Q: I live in Georgia, but have an investment property in another state. It’s under contract, and I am planning to do a 1031 exchange. While I know this will defer the federal tax due, will it also defer the state income tax?
A: Great question! In short, not all states are created equal. A 1031 exchange gets its name from section 1031 of the Internal Revenue Code. This tax-deferral strategy is part of the federal tax code.
There are some states with no state income tax-so there is no need to even report the exchange on the tax returns in those states. All other states mirror the federal tax code (caveat: some have claw-back provisions) except Pennsylvania. The Commonwealth of Pennsylvania does not recognize 1031 exchanges; so while you will defer the federal gain, you will have to pay the Pennsylvania state income tax. For Pennsylvania residents who sold property (located anywhere) or non-residents that sold property they owned in Pennsylvania, tax will be due. (For a ballpark, the 2010 tax rate for individuals was 3.07%.)

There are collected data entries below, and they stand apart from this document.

(** A directory that is created can be located from there. *)
Lemma located_create m lay tr d names ents nm c :
  fs_rel fs nd ni m lay tr → located tr d names → dir_of tr d = Some ents → tr !! c = None →
  lookup_name ents nm = None → nm ≠ [] → 47 ∉ nm → c ≠ 0 →
  located (t_create Directory d nm c tr) c (names ++ [nm]).
Proof.
  intros Hr Hloc Hd Hc Hl Hn0 Hns Hc0. pose proof Hd as [k Hdk]%dir_of_Some.
  assert (∀ x, is_Some (tr !! x) → c ≠ x) as Hfresh by (intros x [n Hx] ->; congruence).
  assert (∀ x e, dir_of tr x = Some e → ∃ e', dir_of (t_create Directory d nm c tr) x = Some (e ++ e') ∧
    ∀ a i, (a, i) ∈ e' → (a, i) = (nm, c) ∧ x = d) as Hgrow.
  { intros x e [kx Hx]%dir_of_Some. unfold dir_of, t_create, t_add. rewrite lookup_insert_ne by (apply Hfresh; eauto).
    destruct (decide (d = x)) as [<-|Hne].
    - rewrite lookup_alter_eq, Hx. cbn. exists [(nm, c)]. split; [done|]. by intros a i ->%list_elem_of_singleton.
    - rewrite lookup_alter_ne, Hx by done. exists []. split; [by rewrite app_nil_r|]. intros a i Hin. by apply elem_of_nil in Hin. }
  assert (∀ e e' x y, lookup_name e x = Some y → lookup_name (e ++ e') x = Some y) as Hlk.
  { intros e e' x y. unfold lookup_name. destruct (list_find _ e) as [[i z]|] eqn:Hf; [|done].
    by rewrite (list_find_app_l _ _ _ _ _ Hf). }
  assert (∀ e e' x y, entry_of e x = Some y → entry_of (e ++ e') x = Some y) as Hen.
  { intros e e' x y. unfold entry_of. destruct (list_find _ e) as [[i z]|] eqn:Hf; [|done].
    by rewrite (list_find_app_l _ _ _ _ _ Hf). }
  assert (∀ x ns, located tr x ns → located (t_create Directory d nm c tr) x ns) as Hmono.
  { induction 1 as [e He|x p ns e pe a Hx0 He Hdd Hp Hea Hla Ha0 Has _ IH].
    - destruct (Hgrow 0 e He) as (e' & He' & _). by eapply loc_root.
    - destruct (Hgrow x e He) as (e' & He' & _). destruct (Hgrow p pe Hp) as (pe' & Hpe' & _).
      by eapply loc_child; eauto. }
  eapply (loc_child _ c d names [([46], c); ([46; 46], d)] (ents ++ [(nm, c)])); try done.
  - unfold dir_of, t_create. by rewrite lookup_insert_eq.
  - unfold dir_of, t_create, t_add. rewrite lookup_insert_ne by (apply Hfresh; eauto). by rewrite lookup_alter_eq, Hdk.
  - unfold entry_of. rewrite list_find_app_r.
    + simpl. by rewrite decide_True.
    + apply list_find_None, Forall_forall. intros [a i] Hin Hi. simpl in Hi. subst i. pose proof (fr_closed _ _ _ _ _ _ Hr d _ Hdk a c Hin) as [n Hn].
      congruence.
  - unfold lookup_name in *. destruct (list_find _ ents) as [[i z]|] eqn:Hf; [done|].
    rewrite list_find_app_r by done. simpl. by rewrite decide_True.
  - by apply Hmono.
Qed.
End names.

(** Opening a file by path.  On a file system that represents the tree [tr],
    [open_file_at] resolves the path from the base directory; with [CREATE] it
    resolves the parent and makes the last component when it is missing, with
    [TRUNC] the file it found is emptied; the object returned has the access the
    flags ask for and starts at offset 0, and the tree changes accordingly. *)
Theorem open_file_at_correct fs nd ni m lay tr b name flags :
  fs_rel fs nd ni m lay tr → is_Some (tr !! b) → open_ok fs nd ni m tr b name flags →
  wp (open_file_at fs (inode_at fs b) name flags) ∅ m (λ r m', ∃ lay' tr',
    open_spec tr b name flags r tr' ∧ fs_rel fs nd ni m' lay' tr').
Proof. apply open_file_at_spec. Qed.

(** C15 The path of a directory leads to it.  For a directory that the tree locates
    below the root, [name_for_inode] ends and gives an absolute path, and
    resolving that path from the root gives the directory back. *)
Theorem name_for_inode_roundtrip fs nd ni m lay tr d names fuel :
  fs_rel fs nd ni m lay tr → located tr d names → (length names < fuel)%nat →
  wp (name_for_inode fs fuel (inode_at fs d) ≫= λ path, find_file fs path) ∅ m
    (λ r m', r = Some (inode_at fs d) ∧ m' = m).
Proof.
  intros Hr Hloc Hf. apply wp_bind. unfold name_for_inode. apply wp_bind.
  eapply wp_mono; [by eapply name_for_inode_inner_spec|]. intros s m' [-> ->]. apply wp_ret.
  pose proof (located_resolves tr d names Hloc) as Hres. unfold find_file.
  assert (starts_with_slash (or_root (join_path names)) = true) as ->
    by (destruct names; done).
  cbn [assert liftp mbind prog_bind]. assert (is_Some (tr !! 0)) as H0.
  { clear -Hloc. induction Hloc as [ents [k Hd]%dir_of_Some|]; eauto. }
  eapply wp_mono; [by eapply (find_spec fs nd ni)|]. intros r m' (-> & -> & _). by rewrite Hres.
Qed.

(** ** A file system with one subdirectory, ["hi"] *)
Module PathDemo.
Import FsSpec.FsDemo.

Definition hi : list Z := [104; 105].
Definition sub_run : outcome (option Inode * Disk) :=
  run_disk (create_dir small_fs (inode_at small_fs 0) hi) (mkDisk disk ∅).
Definition sub_disk : bmap := match sub_run with Ok (_, s) => blocks s | Err _ => ∅ end.
Definition sub_tree : gmap Z fnode := t_create Directory 0 hi 1 tr.

Lemma sub_inode : match sub_run with Ok (o, _) => inode_id <$> o | Err _ => None end = Some 1.
Proof. vm_compute. reflexivity. Qed.

Lemma sub_rel : ∃ lay', fs_rel small_fs 30 8 sub_disk lay' sub_tree.
Proof.
  destruct (create_inode_spec small_fs 30 8 disk lay tr 0 [] hi Directory small_rel eq_refl small_name)
    as (o & m' & Hrun & c & lay' & Hc & -> & Hr); [intros _; apply small_room|].
  pose proof sub_inode as Hi. unfold sub_run, create_dir in Hi. rewrite Hrun in Hi. injection Hi as ->.
  exists lay'. unfold sub_disk, sub_run, create_dir. rewrite Hrun. exact Hr.
Qed.

Lemma hi_located : located sub_tree 1 [hi].
Proof.
  apply (located_create small_fs 30 8 disk lay tr 0 [] [] hi 1 small_rel); try reflexivity; try discriminate.
  - by eapply loc_root.
  - apply (bool_decide_unpack _). vm_compute. exact I.
Qed.

Lemma open_file_at_correct_witness :
  wp (open_file_at small_fs (inode_at small_fs 0) (47 :: hi) (CREATE + RDRW)) ∅ disk (λ r m', ∃ lay' tr',
    open_spec tr 0 (47 :: hi) (CREATE + RDRW) r tr' ∧ fs_rel small_fs 30 8 m' lay' tr').
Proof.
  apply (open_file_at_correct small_fs 30 8 disk lay tr 0 (47 :: hi) (CREATE + RDRW) small_rel).
  - by eexists.
  - intros _ p Hp _. injection Hp as <-. split; [apply small_name|]. exists []. split; [reflexivity|apply small_room].
Defined.

Lemma name_for_inode_roundtrip_witness :
  wp (name_for_inode small_fs 2 (inode_at small_fs 1) ≫= λ path, find_file small_fs path) ∅ sub_disk
    (λ r m', r = Some (inode_at small_fs 1) ∧ m' = sub_disk).
Proof.
  destruct sub_rel as [lay' Hr].
  apply (name_for_inode_roundtrip small_fs 30 8 sub_disk lay' sub_tree 1 [hi] 2 Hr).
  - apply hi_located.
  - simpl. lia.
Defined.
(** ["abc"] relative to ["/hi"]: the file is made there, at descriptor 1. *)
Lemma openat_correct_witness :
  ∃ r tr', open_spec sub_tree 1 abc (CREATE + RDRW) r tr' ∧
    match r with
    | Some f => ∃ n t m', least_free {[0%nat := 0; 2%nat := 1]} n ∧
        sys_openat small_fs 4 2 AT_FDCWD 4094 (CREATE + RDRW) (proc_on sub_disk 1) =
        Ok (Z.of_nat n, mkF Demo.st (mkDisk m' ∅) (<[2 := f]> (objs (proc_on sub_disk 1))) 3 (mkMS Demo.pt []) t 1)
    | None => True
    end.
Proof.
  destruct (openat_correct small_fs 30 8 4 2 (proc_on sub_disk 1) sub_tree [hi] 4094 abc (CREATE + RDRW) {[0%nat := 0; 2%nat := 1]})
    as (r & tr' & lay' & m' & Hsp & _ & Hr).
  - apply hi_on_tree.
  - apply abc_string.
  - simpl. lia.
  - intros _ p Hp _. assert (resolve_path sub_tree 1 [46] = Some 1) as Hd by (vm_compute; reflexivity).
    change (resolve_path sub_tree 1 [46] = Some p) in Hp. rewrite Hd in Hp. injection Hp as <-.
    split; [apply abc_name|]. exists [([46], 1); ([46; 46], 0)]. split; [vm_compute; reflexivity|apply hi_room].
  - apply proc_fds.
  - exists r, tr'. split; [exact Hsp|]. destruct r as [f|]; [|exact I].
    destruct Hr as (n & t & Hl & Hrun & _). exists n, t, m'. split; [exact Hl|exact Hrun].
Defined.
Example openat_runs :
  match sys_openat small_fs 4 2 AT_FDCWD 4094 (CREATE + RDRW) (proc_on sub_disk 1) with
  | Ok (r, s) => r = 1 ∧ objs s !! 2 = Some (OSInode true true 0 2)
  | Err _ => False
  end.
Proof. vm_compute. done. Qed.

(** [getcwd] into a buffer that crosses a page: the offset of the second piece
    is taken as a multiple of its own length, here past the end of ["/hi"]. *)
Lemma getcwd_across_pages_panics : sys_getcwd small_fs 4 2 4094 4 (proc_on sub_disk 1) = Err Panicked.
Proof. vm_compute. reflexivity. Qed.

(** Within a page it writes the path without the terminating NUL it makes room for. *)
Lemma getcwd_without_nul :
  match sys_getcwd small_fs 4 2 4090 5 (proc_on sub_disk 1) with
  | Ok (r, s) => r = 0 ∧ (λ pg : page, slice 4090 5 pg) <$> (mem (fmem s) !! 200) = Some [47; 104; 105; 0; 97]
  | Err _ => False
  end.
Proof. vm_compute. done. Qed.

(** [fstat] into a structure that crosses a page: the bytes after the boundary
    are not those of the structure (the size is read from what follows it in
    kernel memory). *)
Lemma fstat_across_pages :
  match sys_fstat small_fs 4 (λ _, 255) 2 4088 (proc_on disk 0) with
  | Ok (r, s) => r = 0 ∧ (λ pg : page, slice 0 16 pg) <$> (mem (fmem s) !! 201) ≠
      Some (slice 8 16 (stat_enc (mkStat 0 STAT_DIR 1 0)))
  | Err _ => False
  end.
Proof. vm_compute. split; [done|congruence]. Qed.
End CallDemo.
Lemma fork_kernel : space_ok l0 (framed_part kms) mf ∧ ∀ v, 0 ≤ v < 2 ^ 27 → pt_map mf kms v = pt_map m3 kms v.
Proof.
  change (space_ok l0 (framed_part kms) mf ∧ ∀ v, 0 ≤ v < 2 ^ 27 → pt_map mf (framed_part kms) v = pt_map m3 (framed_part kms) v).
  destruct Hcs, cs_area0 as (? & ? & ?). eapply (kernel_after l0); [done|done|apply Hmo|done|done|done|done].
Qed.

Lemma fork_child_space : space_ok l0 ms2 mf ∧ ∀ v, 0 ≤ v < 2 ^ 27 → pt_map mf ms2 v = pt_map m2 ms2 v.
Proof.
  destruct fork_pg_ok as [? ?]. destruct Hcs, cs_area0 as (? & ? & ?).
  eapply (child_after l0); [done|done|apply Hmo|done|done|done|done|done].
Qed.

Ltac fork_facts :=
  destruct fork_pg_ok as [? ?]; pose proof (cs_pages _ _ _ _ _ _ _ _ _ _ _ _ _ Hcs);
  destruct Hcs as [? ? ? ? ? ? ? ? ? (? & ? & ?) ? ?]; pose proof (mo_kernel _ _ Hmo).

Lemma fork_owned k : child_owns ms2 fms k → ¬ is_allocated l0 (fa m0) k ∧ is_allocated l0 (fa m2) k.
Proof. fork_facts. by eapply (child_owns_fresh l0). Qed.

Lemma fork_keeps_old k : is_allocated l0 (fa m0) k → ¬ space_owns (framed_part (kernel_space (ks s))) k →
  is_allocated l0 (fa mf) k ∧ mem mf !! k = mem m0 !! k.
Proof. intros Ha Hn. fork_facts. eapply (old_keeps l0); [done..|]. intros Hin. apply Hn. by left. Qed.

Lemma fork_kernel_frames k : space_owns (framed_part kms) k → space_owns (framed_part (kernel_space (ks s))) k ∨ ¬ is_allocated l0 (fa m2) k.
Proof. fork_facts. by eapply (kms_apart l0). Qed.

Lemma fork_files : Forall2 (fm_copied l0 (p_space p) m0 ms2 mf) (p_fms p) fms.
Proof. fork_facts. eapply (files_after l0); [done..|apply fork_file_range]. Qed.

Lemma fork_page a v : a ∈ areas (p_space p) → v ∈ pages_of a → v ≠ CX_VPN → page_copied l0 (p_space p) m0 ms2 mf v.
Proof.
  intros Ha Hv Hne. destruct (area_shape_in _ (areas ms2) a (cs_shape _ _ _ _ _ _ _ _ _ _ _ _ _ Hcs) Ha) as (a' & Ha' & Hpa).
  fork_facts. eapply (page_copied_after l0) with (a := a'); [done..|by rewrite Hpa|done|eauto].
Qed.

Lemma fork_context : context_copied (p_space p) m0 ms2 mf (mkTcb 0 kid None fc None signal_processor_new).
Proof.
  destruct (cs_context _ _ _ _ _ _ _ _ _ _ _ _ _ Hcs) as (perm & f & M0 & P0 & M2 & P2 & Hok).
  exists perm, f, pg, pgc. split_and!; [done|done| |apply lookup_insert_eq|].
  - simpl. by rewrite (proj2 fork_child_space) by (unfold CX_VPN; lia).
  - intros i Hi. apply context_words; [done|apply get_top_range|done].
Qed.

Lemma fork_written : mem m3 !! fc = Some pg.
Proof.
  destruct (cs_context _ _ _ _ _ _ _ _ _ _ _ _ _ Hcs) as (perm & f & _ & _ & _ & P2 & _).
  destruct (cs_area _ _ _ _ _ _ _ _ _ _ _ _ _ Hcs) as (Hac & Hfc & _).
  destruct (fork_owned fc) as [N A]; [left; right; eauto|].
  rewrite (ext_mem _ _ _ _ _ (aa_keeps _ _ _ _ _ _ _ Haa)); [done|done|]. intros Hin. apply N. by apply (mo_kernel _ _ Hmo).
Qed.

Lemma fork_stack v : 0 ≤ v < 2 ^ 27 → v ∈ range_pages rg → ∃ f, pt_map mf kms v = Some (leaf_entry KERNEL_RW f) ∧ mem mf !! f = Some zero_page.
Proof.
  intros Hr Hv. destruct (aa_pages _ _ _ _ _ _ _ Haa v Hv) as (f & M & Z' & N & _). exists f.
  rewrite (proj2 fork_kernel) by done. split; [done|]. simpl. rewrite lookup_insert_ne; [done|]. intros <-.
  destruct (cs_area _ _ _ _ _ _ _ _ _ _ _ _ _ Hcs) as (Hac & Hfc & _). destruct (fork_owned fc); [left; right; eauto|done].
Qed.

(** The process made is well formed and owns only frames that were free. *)
Lemma fork_child_ok t fds : proc_ok l0 mf (forked_pcb p pid t ms2 fds fms).
Proof.
  pose proof (mo_proc _ _ Hmo pid p (cf_proc _ _ _ _ _ _ Hcan)) as [Sp F V A T].
  pose proof (cs_shape _ _ _ _ _ _ _ _ _ _ _ _ _ Hcs) as Hsh. destruct fork_child_space as [Sp' _].
  pose proof (file_vpns_copied _ _ _ _ _ _ _ fork_files) as Hv.
  assert (∀ a, a ∈ areas ms2 → ∃ a', a' ∈ areas (p_space p) ∧ pages_of a' = pages_of a) as Hback
    by (intros a; by apply area_shape_in).
  split; simpl; [done| |by rewrite Hv| |].
  - pose proof fork_files as Hf. rewrite Forall_forall in F |- *. intros fm [i Hi]%list_elem_of_lookup.
    destruct (Forall2_lookup_r _ _ _ _ _ Hf Hi) as (fm0 & H0 & Hc).
    eapply fm_copied_ok; [apply Sp'|apply F; by eapply list_elem_of_lookup_2|done].
  - intros v Hin. rewrite Hv in Hin. destruct (A v Hin) as [A1 A2]. split; [done|]. intros a Ha.
    destruct (Hback a Ha) as (a' & Ha' & <-). by apply A2.
  - intros a Ha. destruct (Hback a Ha) as (a' & Ha' & <-). by apply T.
Qed.
End fork_ok.

(** No frame has two owners after the call either. *)
Lemma fork_machine_ok l0 strampoline s pid p r0 ms1 ms2 kms m1 m2 m3 fms ac fc pg kid rg child pids' fds objs' n' ra' :
  machine_ok l0 s → can_fork l0 strampoline s pid p r0 →
  copies l0 strampoline (kmem_of (ks s)) p (ustack_base r0) ms1 ms2 m1 m2 fms ac fc pg →
  space_ok l0 (framed_part kms) m3 → area_added l0 (framed_part (kernel_space (ks s))) m2 rg KERNEL_RW (framed_part kms) m3 →
  procs s !! child = None →
  machine_ok l0 (forked_os s pid p (ustack_base r0) child pids' ms2 fds objs' n' fms kid ra' kms m3 fc pg).
Proof.
  intros Hmo Hcan Hcs Hk Haa Hnew. set (s' := forked_os _ _ _ _ _ _ _ _ _ _ _ _ _ _ _ _ _).
  set (cp := forked_pcb p pid (next_tcb s) ms2 fds fms).
  pose proof (cf_proc _ _ _ _ _ _ Hcan) as Hp.
  assert (∀ q x, procs s' !! q = Some x → (q = child ∧ x = cp) ∨
    (q ≠ child ∧ ∃ x0, procs s !! q = Some x0 ∧ ∀ k, proc_owns x k ↔ proc_owns x0 k)) as Hcases.
  { intros q x. simpl. rewrite !lookup_insert. repeat case_decide; intros Hx; try (injection Hx as <-); subst; eauto 6. }
  assert (∀ q x0 k, procs s !! q = Some x0 → proc_owns x0 k → is_allocated l0 (fa (kmem_of (ks s))) k) as Hold
    by (intros; by eapply proc_owns_allocated; [by eapply (mo_proc _ _ Hmo)|]).
  assert (∀ k, proc_owns cp k → ¬ is_allocated l0 (fa (kmem_of (ks s))) k ∧ is_allocated l0 (fa m2) k) as Hfresh
    by (intros k; by eapply (fork_owned l0)).
  split.
  - by eapply (fork_kernel l0).
  - intros q x Hx. simpl in Hx. rewrite !lookup_insert in Hx.
    destruct (decide (child = q)) as [<-|Hcq].
    { injection Hx as <-. by eapply (fork_child_ok l0). }
    assert (∃ x0, procs s !! q = Some x0 ∧ proc_ok l0 (kmem_of (ks s')) x0 ∧ p_space x = p_space x0 ∧ p_fms x = p_fms x0)
      as (x0 & _ & [] & E1 & E2); [|by split; rewrite ?E1, ?E2].
    assert (∀ x0, procs s !! q = Some x0 → proc_ok l0 (kmem_of (ks s')) x0) as Hkeep.
    { intros x0 H0. eapply proc_ok_frame; [by eapply (mo_proc _ _ Hmo)|apply Hk|]. intros k Hkk.
      eapply (fork_keeps_old l0); [done..|by eapply Hold|by eapply (mo_kernel_apart _ _ Hmo)]. }
    case_decide as Hpq; [subst q; injection Hx as <-; exists p|exists x]; auto.
  - intros q q' x x' k Hx Hx' Hkx Hkx'.
    destruct (Hcases q x Hx) as [[-> ->]|(N & x0 & H0 & E)], (Hcases q' x' Hx') as [[-> ->]|(N' & x0' & H0' & E')]; [done|..].
    + destruct (Hfresh k Hkx) as [F _]. destruct F. eapply Hold; [done|by apply E'].
    + destruct (Hfresh k Hkx') as [F _]. destruct F. eapply Hold; [done|by apply E].
    + eapply (mo_apart _ _ Hmo); [done|done|by apply E|by apply E'].
  - intros q x k Hx Hkx Hker. simpl in Hker.
    assert (space_owns (framed_part (kernel_space (ks s))) k ∨ ¬ is_allocated l0 (fa m2) k) as Hker' by (by eapply (fork_kernel_frames l0)).
    destruct (Hcases q x Hx) as [[-> ->]|(N & x0 & H0 & E)].
    + destruct (Hfresh k Hkx) as [F1 F2]. destruct Hker' as [Ho|]; [|done]. apply F1. eapply space_owns_allocated; [apply Hmo|done].
    + apply E in Hkx. destruct Hker' as [Ho|Hn]; [by eapply (mo_kernel_apart _ _ Hmo)|]. apply Hn.
      apply (ch_alloc _ _ _ _ (cs_child _ _ _ _ _ _ _ _ _ _ _ _ _ Hcs)). by eapply Hold.
Qed.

There used to be some states where you had to buy the replacement property in the same state in which the relinquished property was located. But in the last 10 years, this same-state requirement was eliminated in the remaining hold-outs of Georgia and Mississippi.
One final note. You must typically file a state return where the relinquished and replacement properties are located as well as in the state you reside.